Supervision¶
In this guide you'll build supervised workers that recover from failures automatically. Along the way you'll learn how supervision strategies decide what happens on crash, how lifecycle hooks observe the recovery process, and how supervision trees protect entire hierarchies of actors.
Messages¶
A worker processes tasks. Some tasks are "bad" and cause it to crash:
@dataclass(frozen=True)
class Process:
task: str
@dataclass(frozen=True)
class GetProcessed:
reply_to: ActorRef[tuple[str, ...]]
@dataclass(frozen=True)
class CrashOnPurpose:
pass
type WorkerMsg = Process | GetProcessed | CrashOnPurpose
Process carries the task payload. CrashOnPurpose forces a RuntimeError — we'll use it to test how different strategies respond to different exception types.
The Worker¶
The worker raises on bad input and accumulates results via behavior recursion:
def worker(processed: tuple[str, ...] = ()) -> Behavior[WorkerMsg]:
async def receive(
ctx: ActorContext[WorkerMsg], msg: WorkerMsg
) -> Behavior[WorkerMsg]:
match msg:
case Process(task) if task == "bad":
raise ValueError(f"Cannot process: {task}")
case Process(task):
print(f" [{ctx.self.address.path}] Processed: {task}")
return worker((*processed, task))
case GetProcessed(reply_to):
reply_to.tell(processed)
return Behaviors.same()
case CrashOnPurpose():
raise RuntimeError("Intentional crash!")
return Behaviors.receive(receive)
No try/except anywhere — the worker doesn't know it's supervised. Supervision is a concern of the parent, not the actor itself.
Supervision Strategies¶
A OneForOneStrategy decides what to do when a child fails. The simplest form restarts on every error:
def always_restart() -> OneForOneStrategy:
return OneForOneStrategy(
max_restarts=3,
within=60.0,
decider=lambda _exc: Directive.restart,
)
max_restarts=3 within 60.0 seconds means: after 3 crashes in a sliding window, stop trying and let the actor die. This prevents infinite restart loops.
For more control, pass a decider that inspects the exception:
def selective_strategy() -> OneForOneStrategy:
def decide(exc: Exception) -> Directive:
match exc:
case ValueError():
print(f" ValueError — restarting: {exc}")
return Directive.restart
case RuntimeError():
print(f" RuntimeError — stopping: {exc}")
return Directive.stop
case _:
return Directive.escalate
return OneForOneStrategy(max_restarts=5, within=60.0, decider=decide)

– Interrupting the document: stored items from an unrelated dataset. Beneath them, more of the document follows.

(** * WhatsApp Realtime Checker: a shallow embedding of the client code

    The development follows
    [src/examples/whatsapp_realtime_checker_javascript.js] (the browser
    class [WhatsAppRealtimeChecker], the two validation helpers and the two
    handlers of the page; in [Module Node], the lookup of the Node.js
    variant) and, in [Module Go], [Module Php] and [Module CSharp], the
    sibling clients [src/examples/whatsapp_realtime_checker_go.go],
    [src/examples/whatsapp_realtime_checker_php.php] and
    [src/examples/whatsapp_realtime_checker_csharp.cs] where they differ,
    with the example programs of the Go and PHP files.

    Modelling decisions.
    - Strings are [string] (bytes); a JavaScript string is read as its UTF-8
      bytes.  [toUpperCase] is the built-in on ASCII letters, which is what a
      two-letter country code consists of.
    - A value returned by [response.json()] is an object with the optional
      properties the client code reads ([status], [message], [transactionId],
      [pricingStrategy], [error]), each a string (or, for [message], an
      object with string properties); a property that is absent or [null] is
      [None].  JSON bodies of another shape are outside this model.
    - The remote endpoint is an arbitrary state machine [fetch] over an
      arbitrary type [World]: it may answer every call differently.
    - Awaited promises are sequenced in program order: an [async] method is a
      computation in the monad [M], which threads the world, collects the
      observable events (console output, network calls, timers) and
      propagates thrown errors.
    - [JSON.stringify], a built-in of the runtime, is a parameter. *)

From Stdlib Require Import String Ascii List ZArith Lia Bool.
From Stdlib Require Import Permutation DecimalString.
Import ListNotations.
Local Open Scope list_scope.
Local Open Scope string_scope.

(** ** JavaScript primitives used by the client *)

(** [a || b] on an optional string: [undefined], [null] and the empty string
    are falsy. *)
Definition truthy (v : option string) : bool :=
  match v with
  | Some s => negb (s =? "")
  | None => false
  end.

Definition or_else (v : option string) (d : string) : string :=
  match v with
  | Some s => if s =? "" then d else s
  | None => d
  end.

(** [x === 'lit'] for an optional string property. *)
Definition strict_eq (v : option string) (lit : string) : bool :=
  match v with
  | Some s => s =? lit
  | None => false
  end.

Definition is_lower (c : ascii) : bool :=
  (("a" <=? c) && (c <=? "z"))%char.

Definition upper_char (c : ascii) : ascii :=
  if is_lower c then ascii_of_nat (nat_of_ascii c - 32) else c.

(** [String.prototype.toUpperCase] on ASCII text. *)
Fixpoint toUpperCase (s : string) : string :=
  match s with
  | EmptyString => EmptyString
  | String c s' => String (upper_char c) (toUpperCase s')
  end.

(** Decimal rendering of an integer inside a template literal. *)
Definition Number_toString (z : Z) : string :=
  NilZero.string_of_int (Z.to_int z).

(** ** Data model *)

(** The thrown values: [Error], [TypeError], [SyntaxError] objects. *)
Record JsError := mkError { err_name : string; err_message : string }.

Inductive Completion (A : Type) : Type :=
| Return (a : A)
| Throw (e : JsError).
Arguments Return {A} a.
Arguments Throw {A} e.

(** One element of [numbersData]: [{ number, country, callback }]. *)
Record NumberData := mkData {
  in_number : string;
  in_country : string;
  in_callback : option string
}.

(** The [message] object of the envelope. *)
Record Message := mkMessage {
  msg_number : option string;
  msg_whatsapp : option string
}.

(** The object stored under [result]: the decoded envelope on success,
    [{ error: ... }] on failure. *)
Record ResultObj := mkResult {
  status : option string;
  message : option Message;
  pricingStrategy : option string;
  transactionId : option string;
  error : option string
}.

(** One element of the array returned by [checkMultipleNumbers]. *)
Record Outcome := mkOutcome {
  input : NumberData;
  result : ResultObj;
  success : bool
}.

Record Statistics := mkStats {
  total : Z;
  successful : Z;
  failed : Z;
  whatsappYes : Z;
  whatsappNo : Z
}.

(** ** The network boundary *)

Record HttpRequest := mkRequest {
  req_url : string;
  req_method : string;
  req_headers : list (string * string);
  req_body : string
}.

(** What [fetch] resolves to: the status line, the raw body, and what
    [response.json()] yields for that body (a value, or a thrown
    [SyntaxError]). *)
Record HttpResponse := mkResponse {
  res_status : Z;
  res_text : string;
  res_json : Completion ResultObj
}.

Definition ok (r : HttpResponse) : bool :=
  (200 <=? res_status r)%Z && (res_status r <=? 299)%Z.

Inductive FetchOutcome :=
| Rejected (e : JsError)
| Resolved (r : HttpResponse).

(** ** Observable events *)

Inductive Event :=
| ConsoleLog (text : string)
| ConsoleError (text : string) (thrown : option JsError)
| FetchCall (req : HttpRequest)
| SetTimeout (ms : Z).

(** ** [URLSearchParams]: the form-encoded payload *)

(** The entries of a [URLSearchParams] object, in insertion order. *)
Definition URLSearchParams := list (string * string).

Definition append (p : URLSearchParams) (name value : string) : URLSearchParams :=
  (p ++ [(name, value)])%list.

Definition is_digit (c : ascii) : bool :=
  (("0" <=? c) && (c <=? "9"))%char.

Definition is_alpha (c : ascii) : bool :=
  ((("a" <=? c) && (c <=? "z")) || (("A" <=? c) && (c <=? "Z")))%char.

(** Bytes the application/x-www-form-urlencoded serializer leaves as they
    are: ASCII alphanumerics and [*], [-], [.], [_]. *)
Definition form_safe (c : ascii) : bool :=
  is_digit c || is_alpha c ||
  (c =? "*")%char || (c =? "-")%char || (c =? ".")%char || (c =? "_")%char.

Definition hex_digit (n : nat) : ascii :=
  if (n <? 10)%nat then ascii_of_nat (48 + n) else ascii_of_nat (55 + n).

Definition percent_encode (c : ascii) : string :=
  if (c =? " ")%char then "+"
  else if form_safe c then String c EmptyString
  else String "%" (String (hex_digit (nat_of_ascii c / 16))
                  (String (hex_digit (nat_of_ascii c mod 16)) EmptyString)).

Fixpoint urlencode (s : string) : string :=
  match s with
  | EmptyString => EmptyString
  | String c s' => percent_encode c ++ urlencode s'
  end.

Definition encode_entry (e : string * string) : string :=
  urlencode (fst e) ++ "=" ++ urlencode (snd e).

(** [URLSearchParams.prototype.toString]. *)
Definition toString (p : URLSearchParams) : string :=
  String.concat "&" (map encode_entry p).

(** The inverse direction, as the receiving end reads a form body: split on
    [&], skip empty sequences, split each at its first [=], turn [+] into a
    space and percent-decode. *)
Fixpoint split (sep : ascii) (s : string) : list string :=
  match s with
  | EmptyString => [EmptyString]
  | String c s' =>
      if (c =? sep)%char then EmptyString :: split sep s'
      else match split sep s' with
           | h :: t => String c h :: t
           | [] => [String c EmptyString]
           end
  end.

Fixpoint cut (sep : ascii) (s : string) : string * string :=
  match s with
  | EmptyString => (EmptyString, EmptyString)
  | String c s' =>
      if (c =? sep)%char then (EmptyString, s')
      else let (a, b) := cut sep s' in (String c a, b)
  end.

Definition hex_value (c : ascii) : option nat :=
  if is_digit c then Some (nat_of_ascii c - 48)
  else if (("A" <=? c) && (c <=? "F"))%char then Some (nat_of_ascii c - 55)
  else if (("a" <=? c) && (c <=? "f"))%char then Some (nat_of_ascii c - 87)
  else None.

Fixpoint urldecode (s : string) : string :=
  match s with
  | EmptyString => EmptyString
  | String c s' =>
      if (c =? "+")%char then String " " (urldecode s')
      else if (c =? "%")%char then
        match s' with
        | String h (String l rest) =>
            match hex_value h, hex_value l with
            | Some a, Some b => String (ascii_of_nat (16 * a + b)) (urldecode rest)
            | _, _ => String c (urldecode s')
            end
        | _ => String c (urldecode s')
        end
      else String c (urldecode s')
  end.

Definition decode_entry (s : string) : string * string :=
  let (n, v) := cut "=" s in (urldecode n, urldecode v).

Definition parse_form (body : string) : URLSearchParams :=
  map decode_entry (filter (fun s => negb (s =? "")) (split "&" body)).

(** The first value a form stores under a name, if any. *)
Fixpoint field (p : URLSearchParams) (name : string) : option string :=
  match p with
  | [] => None
  | (n, v) :: p' => if n =? name then Some v else field p' name
  end.

Definition has_field (p : URLSearchParams) (name : string) : bool :=
  match field p name with Some _ => true | None => false end.

(** ** The computation monad: world, events, thrown errors *)

Section Client.

Variable World : Type.
Variable fetch : World -> HttpRequest -> FetchOutcome * World.

Record Run (A : Type) := mkRun {
  value : Completion A;
  final : World;
  trace : list Event
}.
Arguments mkRun {A}.
Arguments value {A}.
Arguments final {A}.
Arguments trace {A}.

Definition M (A : Type) : Type := World -> Run A.

Definition ret {A} (a : A) : M A := fun w => mkRun (Return a) w [].

Definition throw {A} (e : JsError) : M A := fun w => mkRun (Throw e) w [].

Definition bind {A B} (m : M A) (k : A -> M B) : M B := fun w =>
  let r := m w in
  match value r with
  | Return a =>
      let r' := k a (final r) in
      mkRun (value r') (final r') (trace r ++ trace r')
  | Throw e => mkRun (Throw e) (final r) (trace r)
  end.

(** [try { m } catch (e) { h e }]: what [m] did before it threw stays done. *)
Definition try_catch {A} (m : M A) (h : JsError -> M A) : M A := fun w =>
  let r := m w in
  match value r with
  | Return a => r
  | Throw e =>
      let r' := h e (final r) in
      mkRun (value r') (final r') (trace r ++ trace r')
  end.

Definition emit (e : Event) : M unit := fun w => mkRun (Return tt) w [e].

ValueError → restart (transient). RuntimeError → stop (fatal). Anything else → escalate to the parent.
Lifecycle Hooks¶
Behaviors.with_lifecycle() wraps a behavior with hooks that fire at key moments:
def resilient_worker() -> Behavior[WorkerMsg]:
async def on_start(ctx: ActorContext[WorkerMsg]) -> None:
print(f" [{ctx.self.address.path}] Started")
async def on_stop(ctx: ActorContext[WorkerMsg]) -> None:
print(f" [{ctx.self.address.path}] Stopped")
async def on_restart(ctx: ActorContext[WorkerMsg], exc: Exception) -> None:
print(f" [{ctx.self.address.path}] Restarting after: {exc}")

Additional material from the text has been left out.